Given records Block Start

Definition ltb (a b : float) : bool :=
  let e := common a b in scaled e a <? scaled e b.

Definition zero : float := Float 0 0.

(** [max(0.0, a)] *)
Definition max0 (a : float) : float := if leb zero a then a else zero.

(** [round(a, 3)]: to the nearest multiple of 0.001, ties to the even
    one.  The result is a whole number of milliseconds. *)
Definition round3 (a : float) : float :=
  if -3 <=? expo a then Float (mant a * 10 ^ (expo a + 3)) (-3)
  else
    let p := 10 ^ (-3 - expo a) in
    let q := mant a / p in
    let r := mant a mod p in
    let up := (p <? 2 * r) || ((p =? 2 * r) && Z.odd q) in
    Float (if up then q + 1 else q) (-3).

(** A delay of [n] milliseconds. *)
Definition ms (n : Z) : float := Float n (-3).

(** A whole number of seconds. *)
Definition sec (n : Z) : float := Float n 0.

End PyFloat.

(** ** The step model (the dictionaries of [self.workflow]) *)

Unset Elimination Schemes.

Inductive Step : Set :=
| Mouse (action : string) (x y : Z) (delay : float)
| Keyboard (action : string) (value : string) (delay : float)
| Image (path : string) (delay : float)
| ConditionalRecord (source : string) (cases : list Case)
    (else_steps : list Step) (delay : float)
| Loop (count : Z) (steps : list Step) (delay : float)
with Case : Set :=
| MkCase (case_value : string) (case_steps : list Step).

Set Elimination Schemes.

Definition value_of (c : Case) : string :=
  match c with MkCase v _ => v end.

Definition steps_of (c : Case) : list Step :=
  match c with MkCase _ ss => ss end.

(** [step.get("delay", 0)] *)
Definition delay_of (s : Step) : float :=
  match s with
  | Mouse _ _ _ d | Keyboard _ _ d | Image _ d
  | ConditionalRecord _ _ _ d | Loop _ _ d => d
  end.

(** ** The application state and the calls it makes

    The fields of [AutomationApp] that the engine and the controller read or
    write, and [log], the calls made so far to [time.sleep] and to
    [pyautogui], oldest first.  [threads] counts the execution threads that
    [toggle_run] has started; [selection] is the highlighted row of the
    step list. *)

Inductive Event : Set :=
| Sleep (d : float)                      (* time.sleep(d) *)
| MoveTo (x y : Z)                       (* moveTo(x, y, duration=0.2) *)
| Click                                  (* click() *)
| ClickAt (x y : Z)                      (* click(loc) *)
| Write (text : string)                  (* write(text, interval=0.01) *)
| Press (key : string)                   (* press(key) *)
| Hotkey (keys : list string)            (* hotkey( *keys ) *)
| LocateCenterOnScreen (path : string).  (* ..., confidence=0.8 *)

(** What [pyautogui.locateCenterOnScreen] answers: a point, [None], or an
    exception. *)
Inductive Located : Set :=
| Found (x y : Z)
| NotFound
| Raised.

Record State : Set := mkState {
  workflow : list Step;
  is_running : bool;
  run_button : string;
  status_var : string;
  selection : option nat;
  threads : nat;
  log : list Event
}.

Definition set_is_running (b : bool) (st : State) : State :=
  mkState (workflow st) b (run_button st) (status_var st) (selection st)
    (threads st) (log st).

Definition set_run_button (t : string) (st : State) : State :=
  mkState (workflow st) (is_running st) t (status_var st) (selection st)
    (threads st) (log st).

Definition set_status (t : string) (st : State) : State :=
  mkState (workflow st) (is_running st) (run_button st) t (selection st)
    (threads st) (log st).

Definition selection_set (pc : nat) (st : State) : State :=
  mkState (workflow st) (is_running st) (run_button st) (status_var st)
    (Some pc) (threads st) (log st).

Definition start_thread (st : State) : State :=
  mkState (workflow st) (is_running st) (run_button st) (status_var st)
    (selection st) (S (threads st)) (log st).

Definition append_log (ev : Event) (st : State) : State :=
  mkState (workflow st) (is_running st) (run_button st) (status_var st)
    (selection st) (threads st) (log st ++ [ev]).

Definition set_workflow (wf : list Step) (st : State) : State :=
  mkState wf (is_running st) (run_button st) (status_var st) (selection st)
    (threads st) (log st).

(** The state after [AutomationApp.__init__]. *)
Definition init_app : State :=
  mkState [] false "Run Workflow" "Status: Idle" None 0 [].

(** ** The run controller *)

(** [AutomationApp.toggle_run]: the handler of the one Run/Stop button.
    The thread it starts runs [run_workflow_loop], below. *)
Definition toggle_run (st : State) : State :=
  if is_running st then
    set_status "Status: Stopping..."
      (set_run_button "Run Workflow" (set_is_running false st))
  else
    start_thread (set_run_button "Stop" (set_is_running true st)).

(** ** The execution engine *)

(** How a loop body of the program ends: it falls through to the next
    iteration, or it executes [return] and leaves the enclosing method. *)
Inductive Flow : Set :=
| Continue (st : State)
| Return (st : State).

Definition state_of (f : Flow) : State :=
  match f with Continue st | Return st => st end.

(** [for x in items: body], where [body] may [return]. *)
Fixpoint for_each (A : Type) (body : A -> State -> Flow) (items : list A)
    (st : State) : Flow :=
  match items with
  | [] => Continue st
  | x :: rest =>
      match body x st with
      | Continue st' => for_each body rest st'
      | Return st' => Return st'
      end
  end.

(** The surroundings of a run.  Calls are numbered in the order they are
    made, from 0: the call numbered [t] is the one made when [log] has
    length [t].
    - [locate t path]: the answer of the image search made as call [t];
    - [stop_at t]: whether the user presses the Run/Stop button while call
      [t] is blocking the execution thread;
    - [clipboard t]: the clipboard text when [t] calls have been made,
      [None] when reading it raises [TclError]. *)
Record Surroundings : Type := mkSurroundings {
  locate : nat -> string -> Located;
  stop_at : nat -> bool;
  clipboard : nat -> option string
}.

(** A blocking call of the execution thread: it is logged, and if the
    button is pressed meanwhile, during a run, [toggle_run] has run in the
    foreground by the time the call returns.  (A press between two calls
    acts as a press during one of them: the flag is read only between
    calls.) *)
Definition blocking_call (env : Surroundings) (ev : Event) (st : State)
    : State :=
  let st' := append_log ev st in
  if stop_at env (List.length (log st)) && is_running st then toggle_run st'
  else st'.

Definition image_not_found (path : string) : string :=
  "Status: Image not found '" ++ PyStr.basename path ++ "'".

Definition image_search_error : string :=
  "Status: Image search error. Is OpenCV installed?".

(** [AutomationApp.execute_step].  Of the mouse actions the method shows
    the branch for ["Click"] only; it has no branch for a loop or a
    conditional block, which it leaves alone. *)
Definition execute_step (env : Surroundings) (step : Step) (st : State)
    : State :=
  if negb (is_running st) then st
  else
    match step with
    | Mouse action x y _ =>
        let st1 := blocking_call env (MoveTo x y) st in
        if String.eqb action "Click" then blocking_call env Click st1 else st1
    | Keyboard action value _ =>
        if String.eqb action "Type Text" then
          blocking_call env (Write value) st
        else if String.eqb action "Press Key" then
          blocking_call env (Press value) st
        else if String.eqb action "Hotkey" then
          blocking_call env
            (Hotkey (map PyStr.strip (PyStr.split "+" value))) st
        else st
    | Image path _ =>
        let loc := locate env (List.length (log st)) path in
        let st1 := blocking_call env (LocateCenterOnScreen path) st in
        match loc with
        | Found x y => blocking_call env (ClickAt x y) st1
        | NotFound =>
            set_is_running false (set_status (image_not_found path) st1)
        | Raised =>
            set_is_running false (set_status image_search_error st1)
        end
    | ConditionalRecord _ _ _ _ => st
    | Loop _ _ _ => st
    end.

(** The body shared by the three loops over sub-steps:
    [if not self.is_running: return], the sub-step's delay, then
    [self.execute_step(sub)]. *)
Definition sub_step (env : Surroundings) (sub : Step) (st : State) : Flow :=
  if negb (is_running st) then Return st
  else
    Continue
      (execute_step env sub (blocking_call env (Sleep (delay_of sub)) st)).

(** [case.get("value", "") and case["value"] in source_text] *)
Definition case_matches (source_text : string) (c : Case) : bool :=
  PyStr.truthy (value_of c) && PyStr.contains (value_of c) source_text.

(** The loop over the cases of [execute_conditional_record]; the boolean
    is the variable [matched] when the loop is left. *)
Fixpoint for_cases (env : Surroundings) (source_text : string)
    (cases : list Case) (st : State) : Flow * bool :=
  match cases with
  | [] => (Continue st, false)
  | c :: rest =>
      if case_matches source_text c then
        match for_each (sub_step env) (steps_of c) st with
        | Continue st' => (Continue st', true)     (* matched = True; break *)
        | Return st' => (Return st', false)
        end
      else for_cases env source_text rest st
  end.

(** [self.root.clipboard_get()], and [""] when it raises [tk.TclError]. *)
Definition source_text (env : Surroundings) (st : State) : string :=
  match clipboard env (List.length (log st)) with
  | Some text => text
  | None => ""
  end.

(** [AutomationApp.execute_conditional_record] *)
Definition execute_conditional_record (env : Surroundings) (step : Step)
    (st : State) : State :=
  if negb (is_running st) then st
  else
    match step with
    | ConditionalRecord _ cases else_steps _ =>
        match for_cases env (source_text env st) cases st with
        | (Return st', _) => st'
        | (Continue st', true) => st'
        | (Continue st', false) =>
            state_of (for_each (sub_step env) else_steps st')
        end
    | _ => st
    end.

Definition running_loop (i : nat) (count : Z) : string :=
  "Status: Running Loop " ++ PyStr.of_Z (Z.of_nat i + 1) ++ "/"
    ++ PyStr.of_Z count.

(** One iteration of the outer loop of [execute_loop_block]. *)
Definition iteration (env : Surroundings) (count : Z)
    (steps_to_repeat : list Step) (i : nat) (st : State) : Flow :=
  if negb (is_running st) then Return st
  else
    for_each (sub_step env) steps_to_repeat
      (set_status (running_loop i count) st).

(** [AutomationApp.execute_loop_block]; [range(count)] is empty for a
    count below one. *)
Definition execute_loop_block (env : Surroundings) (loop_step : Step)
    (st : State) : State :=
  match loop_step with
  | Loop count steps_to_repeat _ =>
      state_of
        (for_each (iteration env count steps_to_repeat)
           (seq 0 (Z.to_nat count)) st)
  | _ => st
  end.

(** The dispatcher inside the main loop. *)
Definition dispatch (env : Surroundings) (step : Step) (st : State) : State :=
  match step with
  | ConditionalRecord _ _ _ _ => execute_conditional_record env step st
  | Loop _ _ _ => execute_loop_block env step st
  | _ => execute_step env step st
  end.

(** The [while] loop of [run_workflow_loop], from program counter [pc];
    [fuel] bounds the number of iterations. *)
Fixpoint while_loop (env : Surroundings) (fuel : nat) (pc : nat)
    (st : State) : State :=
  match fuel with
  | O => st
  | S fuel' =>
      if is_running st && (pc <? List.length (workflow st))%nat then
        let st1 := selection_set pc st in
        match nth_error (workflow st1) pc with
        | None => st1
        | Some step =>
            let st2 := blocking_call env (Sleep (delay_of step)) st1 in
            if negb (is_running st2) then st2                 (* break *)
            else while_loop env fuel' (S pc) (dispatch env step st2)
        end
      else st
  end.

Given records Block End

= Work to complete =
Above are the records. Print exactly, and only, the lines from the line with "(** The state" to the line with "(** ** The execution engine *)", both inclusive.

= Solved exercise =
(** The state after [AutomationApp.__init__]. *)
Definition init_app : State :=
  mkState [] false "Run Workflow" "Status: Idle" None 0 [].

(** ** The run controller *)

(** [AutomationApp.toggle_run]: the handler of the one Run/Stop button.
    The thread it starts runs [run_workflow_loop], below. *)
Definition toggle_run (st : State) : State :=
  if is_running st then
    set_status "Status: Stopping..."
      (set_run_button "Run Workflow" (set_is_running false st))
  else
    start_thread (set_run_button "Stop" (set_is_running true st)).

(** ** The execution engine *)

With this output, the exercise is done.